(Exercise prompt) Type out the entries again, matching each one exactly.

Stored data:

(* ===== verification/ChatNames.v ===== *)
(** * Chat and contact names ([chat_names.go], [contact_names.go])

    Where the name of a chat comes from, what is remembered of it, and when a name
    that only stands in for one is replaced.  The tables of the client library, its
    own contacts and the group metadata are arguments. *)
From S2P Require Import Prelude Jid Archive MediaNames Send.
#[local] Open Scope Z_scope.

(** ** Numbers that stand in for a name *)

(** [localPhoneDigits]: the digits of a formatted number, [None] with another rune. *)
Fixpoint phone_digits (rs : list Z) : option (list Z) :=
  match rs with
  | [] => Some []
  | r :: rest =>
      if within 48 57 r then cons r <$> phone_digits rest
      else if negb (IsSpace r) && negb (bool_decide (r ∈ codes "+()-.")) then None
      else phone_digits rest
  end.

Definition localPhoneDigits (value : string) : string :=
  match phone_digits (runes (codes value)) with Some l => of_codes l | None => "" end.

Section Names.
Context `{JidOps}.

Definition is_direct_server (j : JID) : bool := String.eqb (Server j) DefaultUserServer || String.eqb (Server j) HiddenUserServer.

(** [isPlaceholderName]. *)
Definition isPlaceholderName (name : string) (jid : JID) (twins : list JID) : bool :=
  if negb (is_direct_server jid) then false
  else if String.eqb (trim_space name) "" then true
  else
    let number := localPhoneDigits name in
    if String.eqb number "" then false
    else String.eqb number (User jid) || existsb (λ t, negb (IsEmpty t) && String.eqb number (User t)) twins.
Definition group : RefJid.t := {| RefJid.ref_user := "9"; RefJid.ref_device := ""; RefJid.ref_server := GroupServer |}.
Definition nothing_unwrapped (m : Message) : option Message * bool := (Some m, false).
Definition text_row (id s : string) : option web_message :=
  Some {| w_key := Some (id, false, "5511@s.whatsapp.net"); w_remote := ""; w_participant := ""; w_time := 100; w_payload := Some (Msg (Inbound.Sample.text s)); w_wire := "" |}.
Definition shared : conversation := {|
  c_jid := group; c_resolved := group; c_name := "g"; c_peer := true; c_fallback := 0; c_unread := None; c_marked_unread := false; c_expiration := 0;
  c_setting_time := 0; c_messages := [text_row "A" "hello"; None; text_row "B" "again"] |}.
Definition outside : conversation_world := {|
  chat_written := true; settings_written := true; whole := λ _, OtherError; single := λ i, if Nat.eqb i 2 then OtherError else Committed;
  edit_written := λ _, true; chat_stops := false; edit_stops := λ _, false |}.
Definition empty_store : store := {| s_chats := ∅; s_rows := ∅; s_polls := {| polls := ∅; poll_votes := ∅ |} |}.
Definition after : imported :=
  import_conversation nothing_unwrapped (λ _, "") (λ _, "") (λ _, None) (λ _, "") (λ _, "") {| acc_client := None; acc_id := None |} shared outside empty_store.

Lemma peer_history_adds_only_witness : adds_only empty_store (im_store after) ∧ im_votes after = [].
Proof.
  refine (peer_history_adds_only nothing_unwrapped (λ _, "") (λ _, "") (λ _, None) (λ _, "") (λ _, "") {| acc_client := None; acc_id := None |} shared outside
            empty_store eq_refl).
Defined.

(Answer to this task)
(* ===== verification/ChatNames.v ===== *)
(** * Chat and contact names ([chat_names.go], [contact_names.go])

    Where the name of a chat comes from, what is remembered of it, and when a name
    that only stands in for one is replaced.  The tables of the client library, its
    own contacts and the group metadata are arguments. *)
From S2P Require Import Prelude Jid Archive MediaNames Send.
#[local] Open Scope Z_scope.

(** ** Numbers that stand in for a name *)

(** [localPhoneDigits]: the digits of a formatted number, [None] with another rune. *)
Fixpoint phone_digits (rs : list Z) : option (list Z) :=
  match rs with
  | [] => Some []
  | r :: rest =>
      if within 48 57 r then cons r <$> phone_digits rest
      else if negb (IsSpace r) && negb (bool_decide (r ∈ codes "+()-.")) then None
      else phone_digits rest
  end.

Definition localPhoneDigits (value : string) : string :=
  match phone_digits (runes (codes value)) with Some l => of_codes l | None => "" end.

Section Names.
Context `{JidOps}.

Definition is_direct_server (j : JID) : bool := String.eqb (Server j) DefaultUserServer || String.eqb (Server j) HiddenUserServer.

(** [isPlaceholderName]. *)
Definition isPlaceholderName (name : string) (jid : JID) (twins : list JID) : bool :=
  if negb (is_direct_server jid) then false
  else if String.eqb (trim_space name) "" then true
  else
    let number := localPhoneDigits name in
    if String.eqb number "" then false
    else String.eqb number (User jid) || existsb (λ t, negb (IsEmpty t) && String.eqb number (User t)) twins.
Definition group : RefJid.t := {| RefJid.ref_user := "9"; RefJid.ref_device := ""; RefJid.ref_server := GroupServer |}.
Definition nothing_unwrapped (m : Message) : option Message * bool := (Some m, false).
Definition text_row (id s : string) : option web_message :=
  Some {| w_key := Some (id, false, "5511@s.whatsapp.net"); w_remote := ""; w_participant := ""; w_time := 100; w_payload := Some (Msg (Inbound.Sample.text s)); w_wire := "" |}.
Definition shared : conversation := {|
  c_jid := group; c_resolved := group; c_name := "g"; c_peer := true; c_fallback := 0; c_unread := None; c_marked_unread := false; c_expiration := 0;
  c_setting_time := 0; c_messages := [text_row "A" "hello"; None; text_row "B" "again"] |}.
Definition outside : conversation_world := {|
  chat_written := true; settings_written := true; whole := λ _, OtherError; single := λ i, if Nat.eqb i 2 then OtherError else Committed;
  edit_written := λ _, true; chat_stops := false; edit_stops := λ _, false |}.
Definition empty_store : store := {| s_chats := ∅; s_rows := ∅; s_polls := {| polls := ∅; poll_votes := ∅ |} |}.
Definition after : imported :=
  import_conversation nothing_unwrapped (λ _, "") (λ _, "") (λ _, None) (λ _, "") (λ _, "") {| acc_client := None; acc_id := None |} shared outside empty_store.

Lemma peer_history_adds_only_witness : adds_only empty_store (im_store after) ∧ im_votes after = [].
Proof.
  refine (peer_history_adds_only nothing_unwrapped (λ _, "") (λ _, "") (λ _, None) (λ _, "") (λ _, "") {| acc_client := None; acc_id := None |} shared outside
            empty_store eq_refl).
Defined.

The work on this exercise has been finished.